I have a darker skin complexion that my dad says probably comes from my French heritage, even though that's a very small portion of my heritage. My skin generally tan's quickly and doesn't burn. This is great, but also means I tend to neglect sunscreen which is bad. I also have extremely thick hair. It's straight in the front sides and then gets wavy in the back... Sort of annoying. Folks tell me I'm lucky for having my thick hair. I see their point. But it's also a hassle. I have to have strong water pressure to rinse shampoo &/or conditioner out of my hair. I HAVE to have conditioner or else brushing it will result in half of it being yanked/torn out. And I can't really do much with it. It's too thick to hold curls well or for very long. It's too heavy to keep up in fancy swirls without ten thousand hair pins. And forget blow-drying my hair. It would take an hour and my arms would break trying to hold the dryer above my head that long.
I am pretty tall for a girl I guess. But I am shrinking. HA! Two things I seem to have inherited from my father's male side of the family (oddly) is 1) I shrink a lot as I age... Apparently we have wide spine cartilage or something, and so as we age, the cartilage compress more and we lose a lot of height as a result. 2) I have shallow shoulder joints, which means by the young age of 23, I had repeatedly dislocated both my shoulders and done major damage to the tendons and ligaments holding my arm & should joints together. But I'm too scared to get the surgery to fix it... So I somethings have 'issues' with my shoulder/arm separating at unfortunate moments.

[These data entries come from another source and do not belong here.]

Lemma feed_tbody_end :
  Page.feed Page.TableElement "</tbody>" (Page.resting cl (Page.Body rows))
  = Some (Page.resting (cl ++ [rows]) Page.Top).
Proof. reflexivity. Qed.

(** The pieces of the row of [msg_add]. *)
Lemma feed_row_start :
  Page.feed k "<tr><td>" (Page.resting cl (Page.Body rows))
  = Some (Page.resting cl (Page.Cell rows [] "")).
Proof. reflexivity. Qed.

Lemma feed_row_start_top :
  Page.feed k "<tr><td>" (Page.resting cl Page.Top)
  = Some (Page.resting cl (Page.Cell [] [] "")).
Proof. reflexivity. Qed.

Lemma feed_next_cell :
  Page.feed k "</td><td>" (Page.resting cl (Page.Cell rows cs t))
  = Some (Page.resting cl (Page.Cell rows (cs ++ [Page.Text t]) "")).
Proof. reflexivity. Qed.

Lemma feed_row_end :
  Page.feed k "</td><td></td></tr>" (Page.resting cl (Page.Cell rows cs t))
  = Some (Page.resting cl
            (Page.Body (rows ++ [(cs ++ [Page.Text t]) ++ [Page.Text ""]]))).
Proof. reflexivity. Qed.
End tags.

(** *** Cells, rows and row groups *)

Lemma feed_cell (k : Page.container) (c : Page.cell) cl rows cs :
  tidy_cell c = true →
  Page.feed k (Page.cell_html c) (Page.resting cl (Page.Row rows cs))
  = Some (Page.resting cl (Page.Row rows (cs ++ [c]))).
Proof.
  destruct c as [s|s]; [|done]. intros Hs. unfold Page.cell_html.
  rewrite (feed_app k "<td>"), feed_td.
  rewrite (feed_app k (Page.escape s)), feed_escape by done.
  apply feed_td_end.
Qed.

Lemma feed_cells (k : Page.container) (r : list Page.cell) cl rows cs (rest : string) :
  tidy_row r = true →
  Page.feed k (Page.concat_html Page.cell_html r +:+ rest)
    (Page.resting cl (Page.Row rows cs))
  = Page.feed k rest (Page.resting cl (Page.Row rows (cs ++ r))).
Proof.
  revert cs. induction r as [|c r IH]; intros cs Hr.
  - by rewrite app_nil_r.
  - simpl in Hr. apply andb_true_iff in Hr as [Hc Hr].
    cbn [Page.concat_html foldr]. fold (Page.concat_html Page.cell_html r).
    rewrite (append_assoc (Page.cell_html c)),
      (feed_app k (Page.cell_html c)), feed_cell by done.
    rewrite IH by done. by rewrite <- (assoc_L (++)).
Qed.

Lemma feed_row (k : Page.container) (r : list Page.cell) cl rows (rest : string) :
  tidy_row r = true →
  Page.feed k (Page.row_html r +:+ rest) (Page.resting cl (Page.Body rows))
  = Page.feed k rest (Page.resting cl (Page.Body (rows ++ [r]))).
Proof.
  intros Hr. unfold Page.row_html.
  rewrite (append_assoc "<tr>"), (feed_app k "<tr>"), feed_tr.
  rewrite (append_assoc (Page.concat_html Page.cell_html r)), feed_cells by done.
  by rewrite (feed_app k "</tr>"), feed_tr_end.
Qed.

Lemma feed_rows (k : Page.container) (g : list (list Page.cell)) cl rows
    (rest : string) :
  forallb tidy_row g = true →
  Page.feed k (Page.concat_html Page.row_html g +:+ rest)
    (Page.resting cl (Page.Body rows))
  = Page.feed k rest (Page.resting cl (Page.Body (rows ++ g))).
Proof.
  revert rows. induction g as [|r g IH]; intros rows Hg.
  - by rewrite app_nil_r.
  - simpl in Hg. apply andb_true_iff in Hg as [Hr Hg].
    cbn [Page.concat_html foldr]. fold (Page.concat_html Page.row_html g).
    rewrite (append_assoc (Page.row_html r)), feed_row by done.
    rewrite IH by done. by rewrite <- (assoc_L (++)).
Qed.

(** In a [table] every row group comes back as it was. *)
Lemma feed_groups (gs : list (list (list Page.cell))) cl (rest : string) :
  tidy gs = true →
  Page.feed Page.TableElement (Page.serialize Page.TableElement gs +:+ rest)
    (Page.resting cl Page.Top)
  = Page.feed Page.TableElement rest (Page.resting (cl ++ gs) Page.Top).
Proof.
  revert cl. induction gs as [|g gs IH]; intros cl Hgs.
  - by rewrite app_nil_r.
  - unfold tidy in Hgs. simpl in Hgs. apply andb_true_iff in Hgs as [Hg Hgs].
    unfold Page.serialize. cbn [Page.concat_html foldr].
    fold (Page.serialize Page.TableElement gs).
    unfold Page.group_html.
    rewrite (append_assoc "<tbody>"), (append_assoc "<tbody>"),
      (feed_app _ "<tbody>"), feed_tbody.
    rewrite (append_assoc (Page.concat_html Page.row_html g)),
      (append_assoc (Page.concat_html Page.row_html g)), feed_rows by done.
    rewrite (append_assoc "</tbody>"), (feed_app _ "</tbody>"), feed_tbody_end.
    rewrite IH by done. by rewrite <- (assoc_L (++)).
Qed.

(** In a row group the rows come back, one after the other. *)
Lemma feed_groups_flat (gs : list (list (list Page.cell))) cl rows (rest : string) :
  tidy gs = true →
  Page.feed Page.RowGroup (Page.serialize Page.RowGroup gs +:+ rest)
    (Page.resting cl (Page.Body rows))
  = Page.feed Page.RowGroup rest (Page.resting cl (Page.Body (rows ++ concat gs))).
Proof.
  revert rows. induction gs as [|g gs IH]; intros rows Hgs.
  - by rewrite app_nil_r.
  - unfold tidy in Hgs. simpl in Hgs. apply andb_true_iff in Hgs as [Hg Hgs].
    unfold Page.serialize. cbn [Page.concat_html foldr].
    fold (Page.serialize Page.RowGroup gs).
    unfold Page.group_html.
    rewrite (append_assoc (Page.concat_html Page.row_html g)), feed_rows by done.
    rewrite IH by done. by rewrite <- (assoc_L (++)).
Qed.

I'm not a picky eater. I eat most everything. I love food. And I love to cook food. I started with baking when I was a young teenager. It was something to do when I was bored at home. Then in college I learned stir-fry and how to bake large portion meals that I could 'nibble' through-out the week. Like stew, chicken casseroles and stuff like that. My roommates often asked me to cook for them. Then in my 20's I mastered meat roasts and traditional side dishes, and gravies. In my 30's I started learning about all sorts of different spices and started cooking more global cuisine like Indian dishes, Vietnamese dishes, Mexican dishes...etc. And I started grilling on the BBQ. Right now I'm learning more about cooking different kinds of seafood which is cool... I've never learned about sauces, which I know I really should figure out. I've got some basic tips down, but that is an area of weakness I have, at age 39.
Time to get back to it, but there you go. Some odd details about me I betcha didn't know before. Cheers.